Start of Block

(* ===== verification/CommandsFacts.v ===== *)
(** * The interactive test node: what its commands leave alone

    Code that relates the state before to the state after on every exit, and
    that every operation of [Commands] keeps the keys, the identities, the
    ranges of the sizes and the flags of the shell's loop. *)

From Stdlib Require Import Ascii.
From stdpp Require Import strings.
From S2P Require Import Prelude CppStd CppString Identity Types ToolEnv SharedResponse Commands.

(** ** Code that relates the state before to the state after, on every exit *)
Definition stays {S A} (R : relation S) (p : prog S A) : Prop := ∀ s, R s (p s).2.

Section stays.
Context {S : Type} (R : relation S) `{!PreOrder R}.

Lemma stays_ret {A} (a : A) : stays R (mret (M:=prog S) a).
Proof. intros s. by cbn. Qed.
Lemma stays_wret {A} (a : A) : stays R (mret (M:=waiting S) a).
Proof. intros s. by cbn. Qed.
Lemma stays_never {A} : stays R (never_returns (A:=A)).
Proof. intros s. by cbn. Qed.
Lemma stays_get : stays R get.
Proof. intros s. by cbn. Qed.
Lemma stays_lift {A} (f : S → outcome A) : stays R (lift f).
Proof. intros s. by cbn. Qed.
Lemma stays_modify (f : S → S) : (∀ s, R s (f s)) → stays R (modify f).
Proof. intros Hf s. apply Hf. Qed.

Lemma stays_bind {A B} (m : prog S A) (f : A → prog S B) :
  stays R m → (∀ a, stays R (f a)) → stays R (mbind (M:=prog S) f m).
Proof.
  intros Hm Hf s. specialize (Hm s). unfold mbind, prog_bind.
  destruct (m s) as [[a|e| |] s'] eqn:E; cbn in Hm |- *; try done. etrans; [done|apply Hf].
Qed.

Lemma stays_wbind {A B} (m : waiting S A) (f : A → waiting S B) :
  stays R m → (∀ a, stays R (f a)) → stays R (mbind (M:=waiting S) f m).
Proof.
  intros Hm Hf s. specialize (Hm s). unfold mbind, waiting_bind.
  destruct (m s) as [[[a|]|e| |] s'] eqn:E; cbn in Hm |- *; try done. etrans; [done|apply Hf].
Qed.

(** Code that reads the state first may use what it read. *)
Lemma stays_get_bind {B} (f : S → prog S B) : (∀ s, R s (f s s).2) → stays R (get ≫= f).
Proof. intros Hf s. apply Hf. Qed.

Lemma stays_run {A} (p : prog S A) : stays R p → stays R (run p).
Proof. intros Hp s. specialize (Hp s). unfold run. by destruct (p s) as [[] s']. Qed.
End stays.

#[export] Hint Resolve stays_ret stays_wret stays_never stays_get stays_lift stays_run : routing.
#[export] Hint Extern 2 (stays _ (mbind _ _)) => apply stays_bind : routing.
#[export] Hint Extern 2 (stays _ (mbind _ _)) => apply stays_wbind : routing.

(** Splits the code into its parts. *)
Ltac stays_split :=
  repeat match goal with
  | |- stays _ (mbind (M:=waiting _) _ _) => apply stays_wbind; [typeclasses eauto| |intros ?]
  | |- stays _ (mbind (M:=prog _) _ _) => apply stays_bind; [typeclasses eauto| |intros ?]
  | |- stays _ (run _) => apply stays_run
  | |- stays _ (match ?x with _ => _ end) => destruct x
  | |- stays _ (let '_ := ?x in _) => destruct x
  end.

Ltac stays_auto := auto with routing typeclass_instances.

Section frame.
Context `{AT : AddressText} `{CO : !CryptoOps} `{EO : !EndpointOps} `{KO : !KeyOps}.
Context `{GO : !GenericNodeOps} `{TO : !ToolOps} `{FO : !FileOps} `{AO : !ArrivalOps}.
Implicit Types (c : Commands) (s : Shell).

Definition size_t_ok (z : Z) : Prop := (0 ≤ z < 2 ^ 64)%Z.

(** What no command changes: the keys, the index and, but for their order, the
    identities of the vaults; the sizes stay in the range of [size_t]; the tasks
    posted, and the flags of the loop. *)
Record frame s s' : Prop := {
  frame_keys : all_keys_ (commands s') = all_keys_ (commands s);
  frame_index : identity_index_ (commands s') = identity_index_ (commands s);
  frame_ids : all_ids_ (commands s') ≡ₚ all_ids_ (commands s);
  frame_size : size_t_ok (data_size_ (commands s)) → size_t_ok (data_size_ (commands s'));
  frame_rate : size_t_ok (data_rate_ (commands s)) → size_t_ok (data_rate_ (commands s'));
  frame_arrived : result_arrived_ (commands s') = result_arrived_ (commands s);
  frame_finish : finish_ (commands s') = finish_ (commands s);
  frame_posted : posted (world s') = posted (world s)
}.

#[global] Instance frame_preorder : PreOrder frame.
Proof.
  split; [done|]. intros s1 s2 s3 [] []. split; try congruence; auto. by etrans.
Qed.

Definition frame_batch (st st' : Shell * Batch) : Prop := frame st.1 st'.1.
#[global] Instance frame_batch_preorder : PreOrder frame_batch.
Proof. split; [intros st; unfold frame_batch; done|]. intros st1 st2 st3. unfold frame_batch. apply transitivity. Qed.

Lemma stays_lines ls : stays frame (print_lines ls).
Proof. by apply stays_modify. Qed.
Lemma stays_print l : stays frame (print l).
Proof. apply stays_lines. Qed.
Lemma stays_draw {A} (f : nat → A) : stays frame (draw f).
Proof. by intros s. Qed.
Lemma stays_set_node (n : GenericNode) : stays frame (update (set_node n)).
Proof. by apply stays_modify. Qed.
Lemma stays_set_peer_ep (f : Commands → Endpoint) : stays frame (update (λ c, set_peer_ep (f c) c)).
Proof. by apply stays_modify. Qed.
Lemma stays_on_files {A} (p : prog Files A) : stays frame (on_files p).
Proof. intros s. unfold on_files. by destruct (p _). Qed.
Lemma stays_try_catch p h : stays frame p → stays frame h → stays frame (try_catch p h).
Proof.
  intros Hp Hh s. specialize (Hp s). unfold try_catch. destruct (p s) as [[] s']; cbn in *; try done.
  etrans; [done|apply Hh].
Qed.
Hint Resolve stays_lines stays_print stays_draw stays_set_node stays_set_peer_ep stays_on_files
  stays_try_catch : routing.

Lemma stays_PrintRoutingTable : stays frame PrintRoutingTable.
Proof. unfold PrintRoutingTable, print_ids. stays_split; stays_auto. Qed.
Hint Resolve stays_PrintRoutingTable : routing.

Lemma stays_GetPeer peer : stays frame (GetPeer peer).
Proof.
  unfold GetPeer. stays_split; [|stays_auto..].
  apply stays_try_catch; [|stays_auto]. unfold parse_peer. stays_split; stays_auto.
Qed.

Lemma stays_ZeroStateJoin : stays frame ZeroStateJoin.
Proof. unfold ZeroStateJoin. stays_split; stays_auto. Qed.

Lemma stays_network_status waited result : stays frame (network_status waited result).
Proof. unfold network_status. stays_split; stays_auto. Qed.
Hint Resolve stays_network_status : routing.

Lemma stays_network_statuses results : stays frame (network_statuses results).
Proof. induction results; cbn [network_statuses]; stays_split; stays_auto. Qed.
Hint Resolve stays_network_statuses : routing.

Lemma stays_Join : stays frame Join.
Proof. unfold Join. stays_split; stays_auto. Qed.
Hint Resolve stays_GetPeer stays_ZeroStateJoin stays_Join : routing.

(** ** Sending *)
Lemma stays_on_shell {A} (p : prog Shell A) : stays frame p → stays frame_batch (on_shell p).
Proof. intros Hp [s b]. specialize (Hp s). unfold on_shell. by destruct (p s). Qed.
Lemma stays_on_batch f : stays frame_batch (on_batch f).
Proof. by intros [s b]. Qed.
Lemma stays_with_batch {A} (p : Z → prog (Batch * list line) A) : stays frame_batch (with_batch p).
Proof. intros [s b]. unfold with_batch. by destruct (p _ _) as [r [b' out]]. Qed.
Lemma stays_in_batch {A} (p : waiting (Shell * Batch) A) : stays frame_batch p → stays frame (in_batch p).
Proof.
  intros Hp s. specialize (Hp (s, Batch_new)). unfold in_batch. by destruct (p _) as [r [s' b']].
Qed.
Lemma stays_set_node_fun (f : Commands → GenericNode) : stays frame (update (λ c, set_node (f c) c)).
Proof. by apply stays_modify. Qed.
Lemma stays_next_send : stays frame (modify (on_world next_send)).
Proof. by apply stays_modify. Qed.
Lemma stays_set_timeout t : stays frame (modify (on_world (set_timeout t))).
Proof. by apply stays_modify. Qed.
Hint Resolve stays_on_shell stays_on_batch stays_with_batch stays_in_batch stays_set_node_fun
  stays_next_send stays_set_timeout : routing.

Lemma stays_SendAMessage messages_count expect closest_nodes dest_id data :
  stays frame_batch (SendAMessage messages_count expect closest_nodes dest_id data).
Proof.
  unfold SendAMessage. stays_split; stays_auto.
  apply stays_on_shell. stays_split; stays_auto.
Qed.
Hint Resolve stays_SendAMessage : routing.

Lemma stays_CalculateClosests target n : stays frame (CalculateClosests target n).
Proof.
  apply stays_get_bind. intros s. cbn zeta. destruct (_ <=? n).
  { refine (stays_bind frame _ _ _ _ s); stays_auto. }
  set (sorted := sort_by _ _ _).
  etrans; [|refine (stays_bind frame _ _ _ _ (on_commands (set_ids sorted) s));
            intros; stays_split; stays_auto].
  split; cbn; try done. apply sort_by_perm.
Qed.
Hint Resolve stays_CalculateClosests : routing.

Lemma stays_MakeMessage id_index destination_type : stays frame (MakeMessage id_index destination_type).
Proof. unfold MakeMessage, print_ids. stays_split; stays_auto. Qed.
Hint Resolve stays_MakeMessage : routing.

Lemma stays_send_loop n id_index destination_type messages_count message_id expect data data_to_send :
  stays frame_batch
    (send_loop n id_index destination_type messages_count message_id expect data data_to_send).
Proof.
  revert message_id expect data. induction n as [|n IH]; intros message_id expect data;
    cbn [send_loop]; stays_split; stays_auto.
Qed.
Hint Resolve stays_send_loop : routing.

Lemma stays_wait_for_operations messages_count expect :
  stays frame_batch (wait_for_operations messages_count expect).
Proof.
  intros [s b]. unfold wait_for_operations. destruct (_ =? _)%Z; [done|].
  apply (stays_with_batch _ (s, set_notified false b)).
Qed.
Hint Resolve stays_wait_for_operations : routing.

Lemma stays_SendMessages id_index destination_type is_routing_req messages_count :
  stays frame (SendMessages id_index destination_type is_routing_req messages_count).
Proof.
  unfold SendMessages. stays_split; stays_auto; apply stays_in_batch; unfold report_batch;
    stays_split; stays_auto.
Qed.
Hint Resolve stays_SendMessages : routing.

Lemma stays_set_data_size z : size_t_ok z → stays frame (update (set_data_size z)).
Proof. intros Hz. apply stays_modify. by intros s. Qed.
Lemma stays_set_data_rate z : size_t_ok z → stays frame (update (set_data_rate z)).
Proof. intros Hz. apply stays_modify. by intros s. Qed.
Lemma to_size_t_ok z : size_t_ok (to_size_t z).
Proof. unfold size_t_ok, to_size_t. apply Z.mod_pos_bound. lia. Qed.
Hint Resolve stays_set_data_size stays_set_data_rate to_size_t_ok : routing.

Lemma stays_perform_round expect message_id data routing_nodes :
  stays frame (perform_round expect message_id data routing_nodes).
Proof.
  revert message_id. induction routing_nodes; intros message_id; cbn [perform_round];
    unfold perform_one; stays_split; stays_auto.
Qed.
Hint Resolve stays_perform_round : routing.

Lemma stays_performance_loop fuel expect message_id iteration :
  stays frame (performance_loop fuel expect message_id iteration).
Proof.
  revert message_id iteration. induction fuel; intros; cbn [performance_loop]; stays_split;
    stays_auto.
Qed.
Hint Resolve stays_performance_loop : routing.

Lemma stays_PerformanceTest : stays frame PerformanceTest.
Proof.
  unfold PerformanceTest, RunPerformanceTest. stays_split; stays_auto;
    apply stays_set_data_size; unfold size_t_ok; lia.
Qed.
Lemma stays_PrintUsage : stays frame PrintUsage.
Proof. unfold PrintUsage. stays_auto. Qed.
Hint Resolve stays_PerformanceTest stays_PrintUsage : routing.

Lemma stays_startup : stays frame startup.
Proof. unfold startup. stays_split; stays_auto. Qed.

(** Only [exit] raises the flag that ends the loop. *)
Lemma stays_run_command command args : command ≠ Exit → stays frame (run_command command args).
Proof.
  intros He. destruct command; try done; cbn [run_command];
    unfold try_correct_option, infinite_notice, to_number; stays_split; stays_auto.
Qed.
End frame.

End of Block

Your instructions:
Out of the material above, output word for word the line with "Lemma stays_network_statuses results", the line with "Proof. by intros [s b]. Qed.", and all lines between them, with nothing else.

Answer to this exercise:
Lemma stays_network_statuses results : stays frame (network_statuses results).
Proof. induction results; cbn [network_statuses]; stays_split; stays_auto. Qed.
Hint Resolve stays_network_statuses : routing.

Lemma stays_Join : stays frame Join.
Proof. unfold Join. stays_split; stays_auto. Qed.
Hint Resolve stays_GetPeer stays_ZeroStateJoin stays_Join : routing.

(** ** Sending *)
Lemma stays_on_shell {A} (p : prog Shell A) : stays frame p → stays frame_batch (on_shell p).
Proof. intros Hp [s b]. specialize (Hp s). unfold on_shell. by destruct (p s). Qed.
Lemma stays_on_batch f : stays frame_batch (on_batch f).
Proof. by intros [s b]. Qed.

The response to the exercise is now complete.